I knew at the beginning of my career in pharmaceutical medicine that I wanted to undertake PMST. After leaving quite a structured training programme in the NHS, I wanted to go into another structured training programme which would give me a CCT [Certificate of Completion of Training] at the end of it. I enrolled on to the PMST programme straight away. I also knew that doing PMST requires you to learn and gain knowledge and experience in every area of drug development which you cannot do in one or even two jobs, so undertaking PMST requires you to learn about clinical pharmacology, clinical development, drug safety, statistics and marketing, and I think you need all that if you are going to have a good overview of drug development so that when you talk to manufacturing or preclinical scientists you can understand their points of views or their concerns. I’m glad I did it and learnt a lot, and I feel that I am on a par with a doctor who has completed four years of clinical training and got a qualification to show for it.
Pharmaceutical medicine has been a recognised medical specialty in the UK for 20 years. Where do you see pharmaceutical medicine in another 20 years’ time?
I would like to see more partnership and collaboration between the academic centres, the NHS and pharmaceutical medicine. This might be achieved by having office buildings physically close together or have a pharmaceutical medicine centre in a hospital. I also think with the enormous amount of data that is generated in the UK and globally it would good if there was a way of freely transferring and sharing data and harnessing machine learning to make sense of it.

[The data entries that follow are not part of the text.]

(** The loop of [get], [del] and [mod]: it reaches the item of the key, if
    there is one, and leaves the state alone otherwise. *)
Lemma wp_scan {R} t k (K : Z → kvs_array_item → M kvs_array (option R)) e a Q :
  table a = Some t → table_ok t (idx a) →
  (∀ i v, t !! i = Some (Item (PStr k) (PStr v)) →
    wp (K (Z.of_nat i) (Item (PStr k) (PStr v))) e a (λ r e' a', is_Some r ∧ Q r e' a')) →
  ((∀ i v, t !! i ≠ Some (Item (PStr k) (PStr v))) → Q None e a) →
  wp (for_up (Z.to_nat (idx a)) 0 (λ i,
    it ← item_at i;
    if is_null (ai_key it) then mret None else
    kk ← deref (ai_key it);
    k' ← deref (PStr k);
    if strcmp kk k' =? 0 then K i it else mret None)) e a Q.
Proof.
  intros Ht Hok Hhit Hmiss. pose proof (tab_hw _ _ Hok). pose proof (tab_len _ _ Hok).
  apply (wp_for_up (λ j e' a', e' = e ∧ a' = a ∧
    ∀ i v, Z.of_nat i < j → t !! i ≠ Some (Item (PStr k) (PStr v)))).
  - split_and!; [done|done|lia].
  - intros j e' a' Hj (-> & -> & Hprev).
    destruct (lookup_lt_is_Some_2 t (Z.to_nat j)) as [it Hit]; [lia|].
    replace j with (Z.of_nat (Z.to_nat j)) by lia.
    wp_step. eapply wp_item_at; [done..|].
    assert (Hnext : ∀ i v, it ≠ Item (PStr k) (PStr v) → Z.of_nat i < Z.of_nat (Z.to_nat j) + 1 →
      t !! i ≠ Some (Item (PStr k) (PStr v))).
    { intros i v Hne Hi. destruct (decide (i = Z.to_nat j)) as [->|].
      - by rewrite Hit; intros [= ->].
      - apply Hprev. lia. }
    destruct (Forall_lookup_1 _ _ _ _ (tab_items _ _ Hok) Hit) as [->|(kk & v & ->)]; simpl.
    + apply wp_ret. split_and!; [done|done|]. intros; by eapply Hnext.
    + wp_steps. destruct (Z.eqb_spec (strcmp kk k) 0) as [Heq|Hne].
      * apply strcmp_eq in Heq as ->. eapply wp_mono; [by apply Hhit|].
        by intros r e' a' [[x ->] HQ].
      * apply wp_ret. split_and!; [done|done|]. intros i v'. apply Hnext.
        intros [= -> _]. by rewrite strcmp_refl in Hne.
  - intros e' a' (-> & -> & Hall). apply Hmiss. intros i v Hi.
    pose proof (live_below_hw _ _ _ _ _ Hok Hi). apply (Hall i v); [lia|done].
Qed.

Before we end the interview, what did you do to maintain your wellbeing during the COVID lockdowns, and did you do anything special to mark the end of the last lockdown?
Keeping fit was important, so I did a lot of exercise such as running.
I organised a disco with a friend for colleagues who are mums in a church hall to celebrate the end of the COVID lockdowns. The profits from the disco went a charity. We bought disco lights from eBay some wigs danced and Prosecco and jumped around for three hours to 70s and 80s music. We had a lot of fun.